241. "She Don't Care About Time" by The Byrds


LIGHTNING ROUND DAY 7.

Like a lot of Gene Clark songs, this one is damned near perfect. I've been drawn to it for almost as long as I've cared about music for reasons that have changed along with me, but it has never gotten tiresome to me, and I doubt that it ever will. The recording is an anomaly in the Lightning Round in that it features a overdub of a harmony vocal, which was just too easy to do in no time at all at the last minute.
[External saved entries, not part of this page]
Definition with_sigh (t : task) (h : option Z) : task :=
  Task (pgrp t) (session t) (leader t) (uid t) (euid t) (suid t) (p_pptr t) (tstate t) (ptraced t) (exit_code t) h
    (blocked t) (signal t) (sigpending t) (sigqueue t) (tail_ok t) (sas_ss_sp t) (sas_ss_size t).

Definition with_sets (t : task) (b s : sigset) (p : bool) : task :=
  Task (pgrp t) (session t) (leader t) (uid t) (euid t) (suid t) (p_pptr t) (tstate t) (ptraced t) (exit_code t) (sigh t)
    b s p (sigqueue t) (tail_ok t) (sas_ss_sp t) (sas_ss_size t).

Definition with_queue (t : task) (q : list siginfo) (ok : bool) : task :=
  Task (pgrp t) (session t) (leader t) (uid t) (euid t) (suid t) (p_pptr t) (tstate t) (ptraced t) (exit_code t) (sigh t)
    (blocked t) (signal t) (sigpending t) q ok (sas_ss_sp t) (sas_ss_size t).

Definition with_stack (t : task) (sp size : Z) : task :=
  Task (pgrp t) (session t) (leader t) (uid t) (euid t) (suid t) (p_pptr t) (tstate t) (ptraced t) (exit_code t) (sigh t)
    (blocked t) (signal t) (sigpending t) (sigqueue t) (tail_ok t) sp size.

Definition set_task (st : state) (p : Z) (t : task) : state :=
  State (<[p := t]> (tasks st)) (order st) (action st) (nr_queued_signals st) (max_queued_signals st) (lost st) (waits st).

Definition set_queued (st : state) (n l : Z) : state :=
  State (tasks st) (order st) (action st) n (max_queued_signals st) l (waits st).

Definition set_action (st : state) (h sig : Z) (ka : k_sigaction) : state :=
  State (tasks st) (order st) (<[h := <[sig := ka]> (action st h)]> (action st)) (nr_queued_signals st) (max_queued_signals st) (lost st) (waits st).

Definition set_waits (st : state) (w : gmap Z (sigset * sigset)) : state :=
  State (tasks st) (order st) (action st) (nr_queued_signals st) (max_queued_signals st) (lost st) w.

Definition set_signal (t : task) (s : sigset) : task := with_sets t (blocked t) s (sigpending t).

Definition set_blocked (t : task) (b : sigset) : task := with_sets t b (signal t) (sigpending t).

Definition recalc_sigpending (t : task) : task :=
  let ready := Z.lor (andn (sig1 (signal t)) (sig1 (blocked t))) (andn (sig0 (signal t)) (sig0 (blocked t))) in
  with_sets t (blocked t) (signal t) (negb (ready =? 0)).

Definition wake_up_process (t : task) : task := with_state t TASK_RUNNING.

(** ** Pending signals *)

Definition flush_signals (st : state) (p : Z) (t : task) : state :=
  set_queued (set_task st p (with_queue (with_sets t (blocked t) sigemptyset false) [] true))
    (nr_queued_signals st - Z.of_nat (length (sigqueue t))) (lost st).

Definition flush_signal_handlers (st : state) (h : Z) : state :=
  State (tasks st) (order st)
    (<[h := fun sig => if (1 <=? sig) && (sig <=? NSIG) then
              Sigaction (if sa_handler (action st h sig) =? SIG_IGN then SIG_IGN else SIG_DFL) 0 sigemptyset
            else action st h sig]> (action st))
    (nr_queued_signals st) (max_queued_signals st) (lost st) (waits st).

(** The number of the first signal of [s] that is not in [mask], or 0. *)
Definition next_signal (s mask : sigset) : Z :=
  let x0 := andn (sig0 s) (sig0 mask) in
  let x1 := andn (sig1 s) (sig1 mask) in
  if negb (x0 =? 0) then 1 + ffz (u32 (Z.lnot x0))
  else if negb (x1 =? 0) then NSIG_BPW + 1 + ffz (u32 (Z.lnot x1))
  else 0.

Definition no_info (sig : Z) : siginfo := Siginfo sig 0 0 0 0 0.

(** The first queued signal with that number: what is before it, it, what follows. *)
Fixpoint split_queue (sig : Z) (q : list siginfo) : option (list siginfo * siginfo * list siginfo) :=
  match q with
  | [] => None
  | i :: q =>
    if si_signo i =? sig then Some ([], i, q)
    else match split_queue sig q with Some (a, x, b) => Some (i :: a, x, b) | None => None end
  end.

Definition is_queued (sig : Z) (q : list siginfo) : bool := existsb (fun i => si_signo i =? sig) q.

(** [is_blocked]: the mask is that of the process itself, as in the check at the end. *)
Definition dequeue_signal (st : state) (p : Z) (t : task) (mask : sigset) (is_blocked : bool) : Z * siginfo * state :=
  let sig := next_signal (signal t) mask in
  if negb (sig =? 0) then
    let del t := set_signal t (sigdelset (signal t) sig) in
    if sig <? SIGRTMIN then (sig, no_info sig, set_task st p (recalc_sigpending (del t)))
    else match split_queue sig (sigqueue t) with
    | Some (a, info, b) =>
      let t := with_queue t (a ++ b) (match b with [] => true | _ => tail_ok t end) in
      let t := if is_queued sig b then t else del t in
      (sig, info, set_queued (set_task st p (recalc_sigpending t)) (nr_queued_signals st - 1) (lost st))
    | None => (sig, no_info sig, set_task st p (recalc_sigpending (del t)))
    end
  else
    (0, no_info 0,
     if is_blocked && sigpending t then set_task st p (with_sets t (blocked t) (signal t) false) else st).

Definition default_ignored (sig : Z) : bool :=
  (sig =? SIGCONT) || (sig =? SIGWINCH) || (sig =? SIGCHLD) || (sig =? SIGURG).

Definition ignored_signal (st : state) (sig : Z) (t : task) : bool :=
  if ptraced t || sigismember (blocked t) sig then false
  else match sigh t with
  | None => true
  | Some h =>
    let handler := sa_handler (action st h sig) in
    if handler =? SIG_DFL then default_ignored sig
    else if handler =? SIG_IGN then negb (sig =? SIGCHLD)
    else false
  end.

Definition from_user (info : sender) : bool :=
  match info with SendUser => true | SendKernel => false | SendInfo i => si_code i <=? 0 end.

Definition may_signal (c : task) (admin : bool) (sig : Z) (info : sender) (t : task) : bool :=
  negb (from_user info && (negb (sig =? SIGCONT) || negb (session c =? session t)) &&
        negb (euid c =? suid t) && negb (euid c =? uid t) && negb (uid c =? suid t) && negb (uid c =? uid t) && negb admin).

Definition stop_signal (sig : Z) : bool :=
  (sig =? SIGSTOP) || (sig =? SIGTSTP) || (sig =? SIGTTIN) || (sig =? SIGTTOU).

(** The first switch of [send_sig_info]. *)
Definition stop_or_continue (sig : Z) (t : task) : task :=
  if (sig =? SIGKILL) || (sig =? SIGCONT) then
    let t := if tstate t =? TASK_STOPPED then wake_up_process t else t in
    let t := with_exit t 0 in
    recalc_sigpending (set_signal t (sigdelsetmask (signal t)
      (Z.lor (Z.lor (Z.lor (sigmask SIGSTOP) (sigmask SIGTSTP)) (sigmask SIGTTOU)) (sigmask SIGTTIN))))
  else if stop_signal sig then recalc_sigpending (set_signal t (sigdelset (signal t) SIGCONT))
  else t.

(** The [siginfo] that is queued. *)
Definition queued_info (cur : Z) (c : task) (sig : Z) (info : sender) : siginfo :=
  match info with
  | SendUser => Siginfo sig 0 SI_USER cur (uid c) 0
  | SendKernel => Siginfo sig 0 SI_KERNEL 0 0 0
  | SendInfo i => i
  end.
It's also pretty bad, but in the Lightning Round spirit I wasn't greatly inclined to fuss about it.

I first truly learned this song to perform as the toast at my friend Simon's wedding, and that's what you're looking at as the cover art. In my mind that event seems to be well before Miranda was born, but as I think about it I realize that it was in fact the very year she was born, and so this fits into my early "lullabye" phase of learning and singing songs; I believe that's because this wedding was toward the end of a phase where I performed toasts at a lot of my friends' weddings, and always did it in the form of a song. I was proud of having become the go-to guy for that kind of thing, and believed it said more about my ability to maintain and grow friendships than any true musical talent. Ironically and sadly, due to some atrocious decisions I made in the subsequent years (about which I can't do anything at this point, having already asked for forgiveness, and of which others who have not been ostracized as I have were guilty as well) if most of these weddings were to be held today, I wouldn't even be invited. If you're interested in hearing what a bastard that makes me feel like, you can listen to this, the opening track on the Skates & Rays LP, and understand that I wrote it primarily as an indictment of not just the general human capacity for self-delusion but specifically my own. I mention it primarily because either nobody really seems to have worked out what's going on in that song, or nobody has really even listened to it in more than passing, which is understandable, because they could be listening to awesome Gene Clark songs instead.